Senate negotiators have had to navigate both the explosive politics of border policy as well as one of the most complex areas of American law.

“This is a tightrope, but we are still on it,” said Sen. Chris Murphy, the lead Democratic negotiator.

At one point during the negotiations, McConnell felt compelled to stress the urgency to administration officials and impose a deadline to reach a border deal in time for the agreement to be drafted into legislative provisions before the end of the year.

With the negotiations still plodding along, McConnell called White House chief of staff Jeff Zients on Dec. 7 and said a deal must be reached within five days — a message that the Kentucky Republican emphasized to President Joe Biden himself when the two men spoke later that day, according to a person familiar with the discussions.

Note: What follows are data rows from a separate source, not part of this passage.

(* ===== verification/MemorySpec.v ===== *)
(** * The manager as its callers see it: no block is handed out twice, none is lost

    Threads allocate, free what they hold, and end once they hold nothing; the steps of
    all the threads interleave at will. *)
From S2P Require Import Prelude Chain HeapInterface OptionState MemoryState LockFreePool MemoryManager MemoryInv.
From S2P Require Import MemoryFacts MemoryOwn MemoryCache MemoryOps MemoryAllocFree MemoryExit MemoryShutdown.
Import MemoryState LockFreePool MemoryManager MemoryInv MemoryFacts MemoryOps MemoryAllocFree MemoryExit MemoryShutdown.

Module MemorySpec.

(** [live]: what the callers hold, with its holder and the size asked for. *)
Definition claim (live : gmap Z (nat * Z)) (p : Z) (t : nat) (size : Z) : gmap Z (nat * Z) :=
  if decide (p = NULL) then live else <[p := (t, size)]> live.

Section Spec.
Context `{SystemLaws} `{!ExactSizes}.

(** [n]: how many operations there have been since the manager was created. *)
Inductive mreach : nat -> gmap Z (nat * Z) -> world -> Prop :=
  | MInit available huge w w' : fresh w -> huge = NULL \/ region_mapped (mapped := mapped) huge ->
      lgx_memory_manager_init true available huge w = Some (LGX_SUCCESS, w') -> mreach 0 ∅ w'
  | MAlloc n live w t size i p w' : mreach n live w -> 0 <= size ->
      lgx_memory_manager_alloc t size i w = Some (p, w') -> mreach (S n) (claim live p t size) w'
  | MAligned n live w t size al i p w' : mreach n live w -> 0 <= size ->
      lgx_memory_manager_alloc_aligned size al i w = Some (p, w') -> mreach (S n) (claim live p t size) w'
  | MFree n live w t s p w' : mreach n live w -> live !! p = Some (t, s) ->
      lgx_memory_manager_free t p w = Some (tt, w') -> mreach (S n) (delete p live) w'
  | MExit n live w t w' : mreach n live w -> (forall p s, live !! p <> Some (t, s)) ->
      cache_destructor t w = Some (tt, w') -> mreach (S n) live w'.

(** The invariant behind it; no block is lost unless the list of caches could not grow. *)
Definition minv (n : nat) (live : gmap Z (nat * Z)) (w : world) : Prop :=
  exists base own, inv base n own live w /\ (leakfree -> forall p, own !! p <> Some OLoose).

Lemma minv_step n live live' w w' base own own' :
  inv base n own live w -> (leakfree -> forall p, own !! p <> Some OLoose) -> no_new_loose own own' ->
  inv base (S n) own' live' w' -> minv (S n) live' w'.
Proof. intros Hi Hl Hno Hi'. exists base, own'. split; [done|]. intros Hlf p Hp. by eapply Hl, Hno. Qed.

Lemma alloc_minv n live w t size p w' base own :
  inv base n own live w -> (leakfree -> forall p, own !! p <> Some OLoose) ->
  alloc_post base (S n) own live t size p w' ->
  (p <> NULL -> live !! p = None) /\ minv (S n) (claim live p t size) w'.
Proof.
  intros Hi Hl Hp. destruct (alloc_claim _ _ _ _ _ _ _ _ Hp) as (own' & Hno & [[-> Hi']|(Hp0 & Hlive & Hi')]);
    unfold claim.
  - rewrite decide_True by done. split; [done|]. by eapply minv_step.
  - rewrite decide_False by done. split; [done|]. by eapply minv_step.
Qed.

Lemma mreach_minv n live w : mreach n live w -> Z.of_nat n <= 2 ^ 32 -> minv n live w.
Proof.
  intros Hr. induction Hr as [av huge w w' Hf Hh Hrun|n live w t size i p w' Hr IH Hs Hrun
    |n live w t size al i p w' Hr IH Hs Hrun|n live w t s p w' Hr IH Hp Hrun|n live w t w' Hr IH Ht Hrun]; intros Hn.
  - destruct (init_inv av huge w w' Hf Hh Hrun) as (own & Hi & _ & Ho & _).
    exists (pools_base w'), own. split; [done|]. intros _ p Hp. by apply Ho in Hp.
  - destruct (IH ltac:(lia)) as (base & own & Hi & Hl).
    eapply alloc_minv; [done|done|]. by apply (wp_run _ _ _ _ _ (wp_alloc base t size i n own live w Hi Hs ltac:(lia)) Hrun).
  - destruct (IH ltac:(lia)) as (base & own & Hi & Hl). apply (inv_mono base n (S n)) in Hi as Hi1; [|lia].
    eapply alloc_minv; [done|done|]. by apply (wp_run _ _ _ _ _ (wp_alloc_aligned base t size al i (S n) own live w Hi1 Hs) Hrun).
  - destruct (IH ltac:(lia)) as (base & own & Hi & Hl). apply (inv_mono base n (S n)) in Hi as Hi1; [|lia].
    destruct (wp_run _ _ _ _ _ (wp_free_block base t p s (S n) own live w Hi1 Hp) Hrun) as (own' & Hi' & Hno).
    by eapply minv_step.
  - destruct (IH ltac:(lia)) as (base & own & Hi & Hl). apply (inv_mono base n (S n)) in Hi as Hi1; [|lia].
    destruct (wp_run _ _ _ _ _ (wp_cache_destructor base t (S n) own live w Hi1 Ht) Hrun) as (own' & Hi' & Hno).
    eapply minv_step; [done|done| |done]. by intros _.
Qed.

(** What the callers hold are blocks, large enough and apart. *)
Lemma inv_holds base n own live w p t s : inv base n own live w -> live !! p = Some (t, s) ->
  exists u, blocks w !! p = Some u /\ s <= u.
Proof.
  intros Hi Hl. destruct (i_live _ _ _ _ _ Hi p t s Hl) as [Ho|(h & i & Ho & _ & _ & Hs)];
    destruct (inv_block base _ _ _ _ _ _ Hi Ho) as (u & Hu & _ & Hu'); exists u; (split; [done|]); simpl in Hu'; lia.
Qed.

Lemma inv_held_apart base n own live w p q t s t' s' : inv base n own live w -> p <> q ->
  live !! p = Some (t, s) -> live !! q = Some (t', s') -> apart p s q s'.
Proof.
  intros Hi Hne Hp Hq.
  destruct (inv_holds _ _ _ _ _ _ _ _ Hi Hp) as (u & Hu & Hs), (inv_holds _ _ _ _ _ _ _ _ Hi Hq) as (v & Hv & Hs').
  pose proof (i_apart _ _ _ _ _ Hi p q u v Hne Hu Hv). unfold apart in *. lia.
Qed.


End Spec.
End MemorySpec.

(** The memory manager on concrete systems: the theorems of [MemorySpec] apply, and where
    their hypotheses fail the manager breaks. *)
Import MemoryState LockFreePool MemoryManager MemoryInv MemoryOps MemoryShutdown MemorySpec.

Module MemoryExamples.

(** A malloc whose addresses are made of the time, beyond 2^50; [allowed] tells when it answers,
    [usable] gives the usable size. *)
Section Bump.
Context (allowed : nat -> gmap Z Z -> bool) (usable : Z -> Z) (objects : nat -> bool).
Definition bump_alloc (n : nat) (m : gmap Z Z) (size : Z) : option (Z * Z) :=
  if (0 <? size) && (size <=? 2 ^ 30) && allowed n m
  then Some (2 ^ 50 + 2 ^ 32 * Z.of_nat (S n), usable size) else None.
Definition bump : System := {|
  sys_malloc := bump_alloc;
  sys_memalign := fun n m _ size => bump_alloc n m size;
  sys_ok := fun q n => match q with QChaos => false | QManager => objects n | _ => true end;
  sys_clock := Z.of_nat |}.
End Bump.

(** Usable sizes that are size classes, and those of a malloc with 8 bytes of overhead in
    units of 16. *)
Definition class_usable (size : Z) : Z :=
  if size <=? 4096 then arr_get 0 size_classes (get_size_class_index size) else size.
Definition glibc_usable (size : Z) : Z := (size + 8 + 15) / 16 * 16 - 8.

Definition at_most (k : nat) (_ : nat) (m : gmap Z Z) : bool := Nat.ltb (base.size m) k.
Definition always (_ : nat) : bool := true.

(** Zero memory. *)
Definition world0 : world :=
  World ∅ ∅ 0 (replicate 16 pool_zero) false (replicate 64 (Slice NULL 0 0 0)) None ∅.
Lemma world0_fresh : fresh world0.
Proof. done. Qed.

(** ** A system that keeps the laws *)
Definition bump_ok (n : nat) (m : gmap Z Z) : Prop :=
  forall p u, m !! p = Some u -> exists k, (0 < k <= n)%nat /\ p = 2 ^ 50 + 2 ^ 32 * Z.of_nat k /\ 0 < u <= 2 ^ 30.

Lemma class_usable_spec size : 0 < size <= 2 ^ 30 ->
  size <= class_usable size <= 2 ^ 30 /\ (class_usable size <= 4096 -> class_usable size ∈ size_classes).
Proof.
  intros Hs. unfold class_usable. case_zb; [|split; [lia|lia]].
  destruct (class_index size) as [[_ ?]|[Hc Hle]]; [lia|]. unfold class_size in Hle.
  assert (Hin : arr_get 0 size_classes (get_size_class_index size) ∈ size_classes).
  { unfold arr_get in *. destruct (size_classes !! _) eqn:He; [by eapply list_elem_of_lookup_2|simpl in Hle; lia]. }
  split; [|done]. split; [done|].
  assert (Hf : Forall (fun s => s <= 2 ^ 30) size_classes) by (repeat constructor; lia).
  rewrite Forall_forall in Hf. by apply Hf.
Qed.

Lemma bump_alloc_ok allowed n m size p u : bump_ok n m ->
  bump_alloc allowed class_usable n m size = Some (p, u) ->
  bump_ok (S n) (<[p := u]> m) /\ 0 < p /\ size <= u /\ m !! p = None /\
  (forall q v, m !! q = Some v -> apart p u q v) /\ (forall a : Z, a < 2 ^ 50 -> a < p \/ p + u <= a).
Proof.
  unfold bump_alloc. intros Hok. destruct (_ && _) eqn:Hc; [|done]. intros Heq.
  assert (Hs : 0 < size <= 2 ^ 30) by lia. destruct (class_usable_spec size Hs) as [Hu _].
  injection Heq as <- <-. split; [|split; [lia|split; [lia|split; [|split; [|lia]]]]].
  - intros q v [[<- <-]|[_ Hq]]%lookup_insert_Some; [exists (S n); split; [lia|split; [done|lia]]|].
    destruct (Hok q v Hq) as (k & Hk & -> & Hv). exists k. split; [lia|done].
  - apply eq_None_not_Some. intros [v Hv]. destruct (Hok _ v Hv) as (k & Hk & He & _). lia.
  - intros q v Hq. destruct (Hok q v Hq) as (k & Hk & -> & Hv). unfold apart. lia.
Qed.

Definition bump_laws allowed objects : @SystemLaws (bump allowed class_usable objects) (fun a => a < 2 ^ 50).
Proof.
  unshelve refine (@Build_SystemLaws (bump allowed class_usable objects) (fun a => a < 2 ^ 50) bump_ok _ _ _ _ _).
  - intros n p u Hp. by apply lookup_empty_Some in Hp.
  - intros n m Hok p u Hp. destruct (Hok p u Hp) as (k & ? & ? & ?). exists k. split; [lia|done].
  - intros n m p Hok q u [_ Hq]%lookup_delete_Some. by apply Hok.
  - intros n m size p u. apply bump_alloc_ok.
  - intros n m al size p u. apply bump_alloc_ok.
Qed.
Lemma bump_exact allowed objects : @ExactSizes (bump allowed class_usable objects).
Proof.
  assert (Hb : forall n m size p u, bump_alloc allowed class_usable n m size = Some (p, u) -> u <= 4096 -> u ∈ size_classes).
  { unfold bump_alloc. intros n m size p u. destruct (_ && _) eqn:Hc; [|done]. intros [= <- <-].
    apply class_usable_spec. lia. }
  split; [apply Hb|intros n m al size p u; apply Hb].
Qed.

(** ** The theorems apply *)
Definition bump4 : System := bump (at_most 4) class_usable always.
Definition laws4 : @SystemLaws bump4 (fun a => a < 2 ^ 50) := bump_laws (at_most 4) always.
Definition exact4 : @ExactSizes bump4 := bump_exact (at_most 4) always.
Definition run {A} (m : M A) (w : world) : world := match m w with Some (_, w') => w' | None => w end.
Definition w_init : world := run (@lgx_memory_manager_init bump4 true false NULL) world0.
Definition w_held : world := run (@lgx_memory_manager_alloc bump4 0 64 None) w_init.
Definition p_held : Z := 2 ^ 50 + 2 ^ 32 * 9.
Definition w_free : world := run (@lgx_memory_manager_free bump4 0 p_held) w_held.
Definition held : gmap Z (nat * Z) := claim ∅ p_held 0 64.

Lemma reach_init : @mreach bump4 (fun a => a < 2 ^ 50) 0 ∅ w_init.
Proof.
  eapply (@MInit bump4 _ false NULL world0); [done|by left|vm_compute; reflexivity].
Qed.
Lemma reach_held : @mreach bump4 (fun a => a < 2 ^ 50) 1 held w_held.
Proof.
  eapply (@MAlloc bump4 _ 0 ∅ w_init 0 64 None p_held); [apply reach_init|lia|vm_compute; reflexivity].
Qed.
Lemma reach_free : @mreach bump4 (fun a => a < 2 ^ 50) 2 ∅ w_free.
Proof.
  replace ∅ with (delete p_held held) by (vm_compute; reflexivity).
  eapply (@MFree bump4 _ 1 held w_held 0 64); [apply reach_held|vm_compute; reflexivity|vm_compute; reflexivity].
Qed.


(** ** Where the hypotheses fail *)

(** A block of the hot cache of thread 0 that thread 1 frees goes to thread 1's cache; it
    is freed when thread 1 ends, and again when thread 0 ends. *)
Theorem manager_cross_thread_double_free :
  exists p w1 w2 w3, p <> NULL /\
    @lgx_memory_manager_alloc bump4 0 64 None w_init = Some (p, w1) /\
    @lgx_memory_manager_free bump4 1 p w1 = Some (tt, w2) /\
    cache_destructor 1 w2 = Some (tt, w3) /\ blocks w3 !! p = None /\ cache_destructor 0 w3 = None.
Proof.
  exists p_held, w_held, (run (@lgx_memory_manager_free bump4 1 p_held) w_held),
    (run (cache_destructor 1) (run (@lgx_memory_manager_free bump4 1 p_held) w_held)).
  split; [done|]. do 4 (split; [vm_compute; reflexivity|]). vm_compute; reflexivity.
Qed.

(** A malloc without room during the creation of the cache, as after the use of all the
    hot blocks. *)
Definition cold (n : nat) (_ : gmap Z Z) : bool := Nat.ltb n 8 || Nat.ltb 24 n.
Definition glibc : System := bump cold glibc_usable always.
Definition g_init : world := run (@lgx_memory_manager_init glibc true false NULL) world0.
Definition g_held : world := run (@lgx_memory_manager_alloc glibc 0 16 None) g_init.
Definition g_ptr : Z := default NULL (fst <$> @lgx_memory_manager_alloc glibc 0 16 None g_init).
Definition g_free : world := run (@lgx_memory_manager_free glibc 0 g_ptr) g_held.

(** With a malloc whose usable sizes are not size classes, a freed block of 24 bytes is
    cached in the class of 32 and handed out to who asks for 32. *)
Theorem manager_undersized_block :
  exists p w, p <> NULL /\ @lgx_memory_manager_alloc glibc 0 32 None g_free = Some (p, w) /\ blocks w !! p = Some 24.
Proof.
  exists g_ptr, (run (@lgx_memory_manager_alloc glibc 0 32 None) g_free).
  split; [vm_compute; discriminate|]. split; vm_compute; reflexivity.
Qed.

(** Huge pages are available but none could be had: malloc gives the pool of slices, and
    the shutdown does not free it. *)
Theorem manager_fallback_pool_leaked :
  exists w w', @lgx_memory_manager_init bump4 true true NULL world0 = Some (LGX_SUCCESS, w) /\
    lgx_memory_manager_shutdown w = Some (LGX_SUCCESS, w') /\
    blocks w' = {[pools_base w := MAX_THREADS * pool_size_per_thread]} /\ manager w' = None.
Proof.
  exists (run (@lgx_memory_manager_init bump4 true true NULL) world0),
    (run lgx_memory_manager_shutdown (run (@lgx_memory_manager_init bump4 true true NULL) world0)).
  do 3 (split; [vm_compute; reflexivity|]). vm_compute; reflexivity.
Qed.

(** The creation gives a pool of huge pages to free when a later step fails. *)
Definition poor : System := bump (at_most 4) class_usable (fun n => Nat.ltb n 1).
Theorem manager_init_frees_mapping (huge : Z) : huge <> NULL ->
  @lgx_memory_manager_init poor true true huge world0 = None.
Proof.
  intros Hh. destruct huge as [|p|p]; [done|vm_compute; reflexivity..].
Qed.

(** A request of 1 MiB by an intent of the second kind gets the 48 bytes that the class of
    [sizeof(base)] gives: the caller's struct is read as a base intent. *)
Definition l2_request : lgx_allocation_intent_l2_t :=
  IntentL2 sizeof_intent_l2 (Intent sizeof_intent_base (1024 * 1024) LGX_ACCESS_RANDOM LGX_LIFETIME_LEVEL
    LGX_HINT_BACKGROUND LGX_INTENT_TRUST) 1 false.
Theorem manager_l2_intent_undersized :
  exists p w u, @lgx_memory_manager_alloc_with_intent_ex bump4 0 (Some (AL2 l2_request)) 1 w_init = Some (p, w) /\
    p <> NULL /\ blocks w !! p = Some u /\ u < intent_size (base l2_request).
Proof.
  exists p_held, (run (@lgx_memory_manager_alloc_with_intent_ex bump4 0 (Some (AL2 l2_request)) 1) w_init), 64.
  split; [vm_compute; reflexivity|]. split; [done|]. split; [vm_compute; reflexivity|done].
Qed.
End MemoryExamples.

It wouldn’t be until five days later, on Dec. 12, that Homeland Security Secretary Alejandro Mayorkas and senior White House aides came to the Capitol to participate directly in the negotiations. A White House official said the administration got involved when it did because it felt the talks had moved beyond the realm of unacceptable or unattainable measures — and to a more productive phase.

A second White House official stressed that previous legislative negotiations, such as the bipartisan infrastructure law that is now more than two years old, started similarly, with Republican and Democratic senators talking on their own and the administration stepping in once it felt the talks were ready for White House involvement.

Still, “it would be nice to have had them earlier,” Oklahoma Sen. James Lankford, the chief GOP negotiator, said last week.

“We would have a lot more progress, and we would have had potential to be able to get this done by this week if they would have gotten earlier,” Lankford said. The two White House officials and the person familiar with McConnell’s phone call to Biden all spoke on condition of anonymity to discuss the private and ongoing negotiations.

The White House’s strategy of including Republican priorities such as Israel aid and border security in the package has also raised several thorny issues for Democrats.

Progressive lawmakers, critical of Israel’s campaign into Gaza that has killed thousands of civilians, have called for humanitarian conditions to be placed on the money for Israel. And Latino Democrats in both the Senate and House have also been critical of restrictions on asylum claims.

Any package also faces deep uncertainty in the House, where Republican Speaker Mike Johnson holds tenuous control of the closely divided chamber. Before becoming speaker in October, Johnson had repeatedly voted against aid for Ukraine, but he has surprised many by offering support for Ukrainian President Volodymyr Zelenskyy and saying he wants to find a way to approve the aid.

But Trump’s allies in the House have repeatedly tried to stop the U.S. from sending more aid to Ukraine. And Rep. Marjorie Taylor Greene, a close ally to the former president, said it was a mistake for Republicans even to insist on border policy changes because it could “give the Biden administration some kind of policy wins out on the campaign trail.”

As the border and immigration talks drag forward in the Senate, Johnson has weighed in from afar to push for sweeping measures. On social media, he has called for “transformational change to secure the border,” and pointed to a hardline bill that passed the House on a party-line vote.

As senators left Washington, they still sought to assure Ukrainians that American help was on its way. White House staff and Senate negotiations planned to work on drafting border legislation for the next two weeks in hopes that it would be ready for action when Congress returns.

Schumer told The Associated Press he was “hopeful,” but “I wouldn’t go so far as to say confident yet.” He sought to put the pressure on Republicans, saying they needed to be ready to compromise.

Yet Sen. Roger Wicker, an Alabama Republican who is a Ukraine supporter, expressed confidence that Congress would act. He alluded to the words of former British Prime Minister Winston Churchill, another European leader who eventually elicited robust support from the U.S. to repel an invasion.

“Americans will always do the right thing,” Wicker said. “After they’ve exhausted every other alternative.”